32. The Fact

823 59 19
                                    

Ruangan Nara semula dilingkupi hening dan hanya tangisan Nara yang mengisi, kini telah ramai. Bahkan rekan-rekan Nara sudah meminta Helda serta Regina untuk keluar tidak diperbolehkan oleh Varo.

Ada yang mau dia ungkapkan pada mereka.

"Lihat ini." Laki-laki itu, entah darimana ia mendapatkan laptop berikut flashdisk.

Orang-orang di sana juga kebingungan akan pertunjukan yang akan Varo lakukan di ruangan mamanya.

"Here we go." Bibir merah mudanya mengulas senyum jenaka. "Saya yakin kalian akan jantungan setelah mendengar rekaman dan riwayat chat ini."

"Jangan mengalihkan pembahasan. Saya tau kamu akan berperilaku seperti korban. Lebih baik kamu keluar. Bocah tidak tahu apa-apa masalah orang dewasa." Helda berujar sewot.

Alih-alih marah, hasrat Varo untuk menunjukkan keburukan manusia bernama Helda itu kian terpantik. Tercetak di wajahnya raut puas kendati pertunjukkan belum ia lakukan.

"Uuh, takut deh sama orang dewasa." Dia melayangkan tawa di akhir ucapan.

"Jaga kelakuan kamu sama orang dewasa, Varo! Jangan mentang-mentang peran ayah hanya sementara kamu da-"

"Ou-ou-ou, gitu, ya? Apa hubungannya peran ayah sama kelakuan saya?" Ujung mata Varo melirik sinis neneknya. "Takut banget sama nenek lampir, ih." Dia berlagak bergidik yang membuat Nara segera berikannya cubitan.

"Benar-benar! Didikan kamu tidak ada yang benar!"

"Iya-in aja, Ma. Nenek lampir begitu emang. Pengennya menang terus." Melihat wajah-wajah memerah sebab amarah itu Varo cukup terhibur selama jemarinya bergerak di atas mouse guna mencari-cari file bukti atas kelakuan Helda dan suaminya.

"Memangnya apa yang kamu punya, heh? Bocah kayak kamu taunya apa kalau bukan menghabiskan uang orang tua?" Helda masih bertahan untuk merecokinya.

"Emang gue anak lo? Hobinya ngabisin duit orang tua," balas Varo. Dia tidak melihat adanya senyuman di wajah Nara.

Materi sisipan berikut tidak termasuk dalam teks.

(* ===== verification/Serializer.v ===== *)
(** * The serializer of nlohmann's json

    [class serializer] of src/shared/nlohmann/json.hpp, as [dump()] runs it: compact output, the
    error handler [strict]. Strings go through a buffer of 512 bytes, and [decode], a table-driven
    automaton, checks that they are UTF-8. A write outside a buffer is [undefined]. *)

From Stdlib Require Import ZArith Lia List Bool Ascii String.
From stdpp Require Import base gmap strings list.
From S2P Require Import Prelude.
From S2P Require Import Cpp.
From S2P Require Import Json.
From S2P Require Import Lexer.

Open Scope string_scope.
Open Scope Z_scope.

(** ** The automaton *)

(** The type of each byte, then a row of 16 for each state. *)
Definition utf8d : list Z :=
  [0; 0; 0; 0; 0; 0; 0; 0; 0; 0; 0; 0; 0; 0; 0; 0; 0; 0; 0; 0; 0; 0; 0; 0; 0; 0; 0; 0; 0; 0; 0; 0;
   0; 0; 0; 0; 0; 0; 0; 0; 0; 0; 0; 0; 0; 0; 0; 0; 0; 0; 0; 0; 0; 0; 0; 0; 0; 0; 0; 0; 0; 0; 0; 0;
   0; 0; 0; 0; 0; 0; 0; 0; 0; 0; 0; 0; 0; 0; 0; 0; 0; 0; 0; 0; 0; 0; 0; 0; 0; 0; 0; 0; 0; 0; 0; 0;
   0; 0; 0; 0; 0; 0; 0; 0; 0; 0; 0; 0; 0; 0; 0; 0; 0; 0; 0; 0; 0; 0; 0; 0; 0; 0; 0; 0; 0; 0; 0; 0;
   1; 1; 1; 1; 1; 1; 1; 1; 1; 1; 1; 1; 1; 1; 1; 1; 9; 9; 9; 9; 9; 9; 9; 9; 9; 9; 9; 9; 9; 9; 9; 9;
   7; 7; 7; 7; 7; 7; 7; 7; 7; 7; 7; 7; 7; 7; 7; 7; 7; 7; 7; 7; 7; 7; 7; 7; 7; 7; 7; 7; 7; 7; 7; 7;
   8; 8; 2; 2; 2; 2; 2; 2; 2; 2; 2; 2; 2; 2; 2; 2; 2; 2; 2; 2; 2; 2; 2; 2; 2; 2; 2; 2; 2; 2; 2; 2;
   10; 3; 3; 3; 3; 3; 3; 3; 3; 3; 3; 3; 3; 4; 3; 3; 11; 6; 6; 6; 5; 8; 8; 8; 8; 8; 8; 8; 8; 8; 8; 8;
   0; 1; 2; 3; 5; 8; 7; 1; 1; 1; 4; 6; 1; 1; 1; 1; 1; 1; 1; 1; 1; 1; 1; 1; 1; 1; 1; 1; 1; 1; 1; 1;
   1; 0; 1; 1; 1; 1; 1; 0; 1; 0; 1; 1; 1; 1; 1; 1; 1; 2; 1; 1; 1; 1; 1; 2; 1; 2; 1; 1; 1; 1; 1; 1;
   1; 1; 1; 1; 1; 1; 1; 2; 1; 1; 1; 1; 1; 1; 1; 1; 1; 2; 1; 1; 1; 1; 1; 1; 1; 2; 1; 1; 1; 1; 1; 1;
   1; 1; 1; 1; 1; 1; 1; 3; 1; 3; 1; 1; 1; 1; 1; 1; 1; 3; 1; 1; 1; 1; 1; 3; 1; 3; 1; 1; 1; 1; 1; 1;
   1; 3; 1; 1; 1; 1; 1; 1; 1; 1; 1; 1; 1; 1; 1; 1].

Definition UTF8_ACCEPT : Z := 0.
Definition UTF8_REJECT : Z := 1.

Definition utf8d_at (i : Z) : Z := nth (Z.to_nat i) utf8d UTF8_REJECT.

(** The next state and the code point so far, a [uint32_t]. *)
Definition decode (state codep byte : Z) : Z * Z :=
  let type := utf8d_at byte in
  let codep :=
    if negb (state =? UTF8_ACCEPT) then Z.lor (Z.land byte 0x3f) (Z.shiftl codep 6 mod 2 ^ 32)
    else Z.land (Z.shiftr 0xff type) byte in
  (utf8d_at (256 + state * 16 + type), codep).

(** ** Strings *)

(** [%04x]. *)
Definition hex_digit (d : Z) : ascii := if d <? 10 then chr (48 + d) else chr (87 + d).

Definition hex4 (z : Z) : string :=
  String (hex_digit (Z.land (Z.shiftr z 12) 15)) (String (hex_digit (Z.land (Z.shiftr z 8) 15))
    (String (hex_digit (Z.land (Z.shiftr z 4) 15)) (String (hex_digit (Z.land z 15)) ""))).

(** What [dump_escaped] keeps: the automaton, the bytes in [string_buffer] and what was written. *)
Record escaper := mkEscaper { state : Z; codepoint : Z; buffer : string; out : string }.

Definition buffer_size : nat := 512.

(** [s] at the end of the buffer, with [slack] bytes more that are written too (the terminating
    null byte of [snprintf]). *)
Definition put (s : string) (slack : nat) (e : escaper) : result escaper :=
  if (String.length (buffer e) + String.length s + slack <=? buffer_size)%nat
  then Ok (mkEscaper (state e) (codepoint e) (buffer e ++ s) (out e))
  else Throw undefined.

(** The switch on the code point: what is written for it, and the slack. [c] is its last byte. *)
Definition escape (ensure_ascii : bool) (codepoint : Z) (c : ascii) : string * nat :=
  let short (d : ascii) := (String "\" (String d ""), O) in
  if codepoint =? 0x08 then short "b"%char
  else if codepoint =? 0x09 then short "t"%char
  else if codepoint =? 0x0A then short "n"%char
  else if codepoint =? 0x0C then short "f"%char
  else if codepoint =? 0x0D then short "r"%char
  else if codepoint =? 0x22 then short quote
  else if codepoint =? 0x5C then short "\"%char
  else if (codepoint <=? 0x1F) || ensure_ascii && (0x7F <=? codepoint) then
    if codepoint <=? 0xFFFF then (String "\" (String "u" (hex4 (codepoint mod 2 ^ 16))), 1%nat)
    else
      (String "\" (String "u" (hex4 ((0xD7C0 + Z.shiftr codepoint 10) mod 2 ^ 16))) ++
       String "\" (String "u" (hex4 ((0xDC00 + Z.land codepoint 0x3FF) mod 2 ^ 16))), 1%nat)
  else (String c "", O).

(** The buffer is written out when fewer than 13 bytes are left. *)
Definition flush (e : escaper) : escaper :=
  if (buffer_size - String.length (buffer e) <? 13)%nat
  then mkEscaper (state e) (codepoint e) "" (out e ++ buffer e)
  else e.

(** The body of the loop, on one byte. *)
Definition escape_byte (ensure_ascii : bool) (c : ascii) (e : escaper) : result escaper :=
  let '(st, cp) := decode (state e) (codepoint e) (code c) in
  let e := mkEscaper st cp (buffer e) (out e) in
  if st =? UTF8_ACCEPT then
    let '(s, slack) := escape ensure_ascii cp c in e ← put s slack e; Ok (flush e)
  else if st =? UTF8_REJECT then Throw type_error
  else if negb ensure_ascii then put (String c "") 0 e
  else Ok e.

Fixpoint escape_bytes (ensure_ascii : bool) (s : string) (e : escaper) : result escaper :=
  match s with
  | EmptyString => Ok e
  | String c s' => e ← escape_byte ensure_ascii c e; escape_bytes ensure_ascii s' e
  end.

(** [dump_escaped]: what it writes. *)
Definition dump_escaped (ensure_ascii : bool) (s : string) : result string :=
  e ← escape_bytes ensure_ascii s (mkEscaper UTF8_ACCEPT 0 "" "");
  if state e =? UTF8_ACCEPT then Ok (out e ++ buffer e) else Throw type_error.

(** ** Numbers *)

Definition number_buffer_size : nat := 64.

(** The loop of [dump_integer] on [number_buffer], least significant digit first. The assertion
    bounds the rounds. *)
Fixpoint dump_digits (fuel : nat) (x : Z) (number_buffer : list ascii) : result (list ascii) :=
  if x =? 0 then Ok number_buffer
  else match fuel with
  | O => Throw undefined
  | S fuel =>
      if (length number_buffer <? number_buffer_size - 1)%nat
      then dump_digits fuel (Z.quot x 10) (number_buffer ++ [digit (Z.abs (Z.rem x 10))])
      else Throw undefined
  end.

Definition dump_integer (x : Z) : result string :=
  if x =? 0 then Ok "0"
  else
    number_buffer ← dump_digits number_buffer_size x [];
    if x <? 0 then
      if (length number_buffer <? number_buffer_size - 2)%nat
      then Ok (string_of_list_ascii (rev (number_buffer ++ ["-"%char])))
      else Throw undefined
    else Ok (string_of_list_ascii (rev number_buffer)).

(** The numbers there are: [number_integer] and [number_unsigned]. *)
Definition is_number (z : Z) : bool := (- 2 ^ 63 <=? z) && (z <? 2 ^ 64).

(** ** Values *)

Definition quoted (s : string) : string := String quote (s ++ String quote "").

(** [dump]: the elements with commas between them. *)
Fixpoint dump_value (ensure_ascii : bool) (j : json) : result string :=
  match j with
  | JNull => Ok "null"
  | JBool b => Ok (if b then "true" else "false")
  | JNum z => if is_number z then dump_integer z else Throw undefined
  | JStr s => e ← dump_escaped ensure_ascii s; Ok (quoted e)
  | JArr l => pieces ← mapM (dump_value ensure_ascii) l; Ok (String "[" (join "," pieces ++ "]"))
  | JObj m =>
      pieces ← mapM (fun kv => k ← dump_escaped ensure_ascii kv.1; v ← dump_value ensure_ascii kv.2;
                               Ok (quoted k ++ String ":" v)) m;
      Ok (String "{" (join "," pieces ++ "}"))
  end.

"Bangga kamu punya anak durhaka?" Regina bertanya pada Nara yang dilihatnya senang saat sang anak membalas ucapan mereka.

Alis tipis nan terbentuk Nara menukik. "Gak boleh emang?"

Bibir keriput Regina mengerut; menahan kesal yang sudah menggerogot. "Rupanya benar," ujarnya. "Abi salah memilih istri."

"Enggak," sahut Nara secara lugas. "Justru Abi salah memilih rahim untuk melahirkannya."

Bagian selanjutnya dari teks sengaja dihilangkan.